Repeat each entry below without omitting a single word.

BEGIN RECORDED INFORMATION

Lemma id_trim l : l_id (trim_default_tail l) = l_id l.
Proof. unfold trim_default_tail. by destruct (wrapped l). Qed.

Lemma trim_row l : (length (cells (trim_default_tail l)) <= length (cells l))%nat.
Proof. unfold trim_default_tail. destruct (wrapped l); [done|]. apply trim_cells_length. Qed.

Lemma trim_hist_row w l : hist_row w l -> hist_row w (trim_default_tail l).
Proof.
  intros [H1 H2]. pose proof (trim_row l). split; [lia|]. revert H. unfold trim_default_tail.
  destruct (wrapped l) eqn:E; [auto|]. cbn. by rewrite E.
Qed.

Lemma trim_cells_elem P l : Forall P (cells l) -> Forall P (cells (trim_default_tail l)).
Proof.
  unfold trim_default_tail. destruct (wrapped l); [done|]. cbn. intros H.
  destruct (trim_cells_spec (cells l)) as [k E]. rewrite E in H. by apply Forall_app in H as [? _].
Qed.

(** A grid whose history and screen come from another's: every line is a line
    of [g], perhaps trimmed, or a blank one. *)
Definition line_from (g : Grid) (blank : Cell) (l : Line) : Prop :=
  (exists l0, l0 ∈ scrollback g ++ lines g /\ (l = l0 \/ l = trim_default_tail l0))
  \/ exists i, l = blank_line (g_width g) blank i.

Lemma line_from_cells g blank l :
  arena_wf g -> cell_ok g blank -> line_from g blank l -> Forall (cell_ok g) (cells l).
Proof.
  intros Ha Hb [(l0 & Hl & Hc)|[i ->]].
  - pose proof (ar_cells g Ha) as H. rewrite Forall_forall in H. specialize (H l0 Hl).
    destruct Hc as [->| ->]; [done|by apply trim_cells_elem].
  - cbn. by apply Forall_replicate.
Qed.

Lemma line_from_short g blank l :
  shape g -> line_from g blank l -> hist_row (N.to_nat (g_width g)) l.
Proof.
  intros Hs [(l0 & Hl & Hc)|[i ->]]; [|split; cbn; by rewrite length_replicate].
  assert (hist_row (N.to_nat (g_width g)) l0) as H0.
  { apply elem_of_app in Hl as [Hl|Hl].
    - pose proof (sh_history g Hs) as H. rewrite Forall_forall in H. by apply H.
    - pose proof (sh_rows g Hs) as H. rewrite Forall_forall in H. unfold hist_row. by rewrite (H l0 Hl). }
  destruct Hc as [->| ->]; [done|by apply trim_hist_row].
Qed.

Lemma arena_from g g' blank :
  arena_wf g -> cell_ok g blank -> same_arenas g g' -> next_hyperlink g' = next_hyperlink g ->
  Forall (line_from g blank) (scrollback g' ++ lines g') -> arena_wf g'.
Proof.
  intros Ha Hb Hsame Hn Hl. pose proof Hsame as (E1 & E2 & E3).
  assert (Forall (fun l => Forall (cell_ok g') (cells l)) (scrollback g' ++ lines g')) as Hc.
  { eapply Forall_impl; [exact Hl|]. intros l H. eapply Forall_impl; [by eapply line_from_cells|].
    intros c. by apply cell_ok_same. }
  destruct Ha. split; rewrite ?E1, ?E2, ?E3, ?Hn; done.
Qed.

Lemma existsb_forall_false {A} (f : A -> bool) l : existsb f l = false <-> Forall (fun x => f x = false) l.
Proof.
  split.
  - intros H. apply Forall_forall. intros x Hx. destruct (f x) eqn:E; [|done].
    assert (existsb f l = true); [|congruence]. apply existsb_exists. exists x. split; [|done].
    by apply list_elem_of_In.
  - intros H. destruct (existsb f l) eqn:E; [|done]. apply existsb_exists in E as (x & Hx & Hf).
    rewrite Forall_forall in H. rewrite H in Hf; [done|by apply list_elem_of_In].
Qed.

Definition rows_ok (w : N) (d : list RowDamage) : Prop :=
  Forall (fun r => dirty r = true -> lo r <= hi r < w) d.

END RECORDED INFORMATION

ANSWER BELOW:
Lemma id_trim l : l_id (trim_default_tail l) = l_id l.
Proof. unfold trim_default_tail. by destruct (wrapped l). Qed.

Lemma trim_row l : (length (cells (trim_default_tail l)) <= length (cells l))%nat.
Proof. unfold trim_default_tail. destruct (wrapped l); [done|]. apply trim_cells_length. Qed.

Lemma trim_hist_row w l : hist_row w l -> hist_row w (trim_default_tail l).
Proof.
  intros [H1 H2]. pose proof (trim_row l). split; [lia|]. revert H. unfold trim_default_tail.
  destruct (wrapped l) eqn:E; [auto|]. cbn. by rewrite E.
Qed.

Lemma trim_cells_elem P l : Forall P (cells l) -> Forall P (cells (trim_default_tail l)).
Proof.
  unfold trim_default_tail. destruct (wrapped l); [done|]. cbn. intros H.
  destruct (trim_cells_spec (cells l)) as [k E]. rewrite E in H. by apply Forall_app in H as [? _].
Qed.

(** A grid whose history and screen come from another's: every line is a line
    of [g], perhaps trimmed, or a blank one. *)
Definition line_from (g : Grid) (blank : Cell) (l : Line) : Prop :=
  (exists l0, l0 ∈ scrollback g ++ lines g /\ (l = l0 \/ l = trim_default_tail l0))
  \/ exists i, l = blank_line (g_width g) blank i.

Lemma line_from_cells g blank l :
  arena_wf g -> cell_ok g blank -> line_from g blank l -> Forall (cell_ok g) (cells l).
Proof.
  intros Ha Hb [(l0 & Hl & Hc)|[i ->]].
  - pose proof (ar_cells g Ha) as H. rewrite Forall_forall in H. specialize (H l0 Hl).
    destruct Hc as [->| ->]; [done|by apply trim_cells_elem].
  - cbn. by apply Forall_replicate.
Qed.

Lemma line_from_short g blank l :
  shape g -> line_from g blank l -> hist_row (N.to_nat (g_width g)) l.
Proof.
  intros Hs [(l0 & Hl & Hc)|[i ->]]; [|split; cbn; by rewrite length_replicate].
  assert (hist_row (N.to_nat (g_width g)) l0) as H0.
  { apply elem_of_app in Hl as [Hl|Hl].
    - pose proof (sh_history g Hs) as H. rewrite Forall_forall in H. by apply H.
    - pose proof (sh_rows g Hs) as H. rewrite Forall_forall in H. unfold hist_row. by rewrite (H l0 Hl). }
  destruct Hc as [->| ->]; [done|by apply trim_hist_row].
Qed.

Lemma arena_from g g' blank :
  arena_wf g -> cell_ok g blank -> same_arenas g g' -> next_hyperlink g' = next_hyperlink g ->
  Forall (line_from g blank) (scrollback g' ++ lines g') -> arena_wf g'.
Proof.
  intros Ha Hb Hsame Hn Hl. pose proof Hsame as (E1 & E2 & E3).
  assert (Forall (fun l => Forall (cell_ok g') (cells l)) (scrollback g' ++ lines g')) as Hc.
  { eapply Forall_impl; [exact Hl|]. intros l H. eapply Forall_impl; [by eapply line_from_cells|].
    intros c. by apply cell_ok_same. }
  destruct Ha. split; rewrite ?E1, ?E2, ?E3, ?Hn; done.
Qed.

Lemma existsb_forall_false {A} (f : A -> bool) l : existsb f l = false <-> Forall (fun x => f x = false) l.
Proof.
  split.
  - intros H. apply Forall_forall. intros x Hx. destruct (f x) eqn:E; [|done].
    assert (existsb f l = true); [|congruence]. apply existsb_exists. exists x. split; [|done].
    by apply list_elem_of_In.
  - intros H. destruct (existsb f l) eqn:E; [|done]. apply existsb_exists in E as (x & Hx & Hf).
    rewrite Forall_forall in H. rewrite H in Hf; [done|by apply list_elem_of_In].
Qed.

Definition rows_ok (w : N) (d : list RowDamage) : Prop :=
  Forall (fun r => dirty r = true -> lo r <= hi r < w) d.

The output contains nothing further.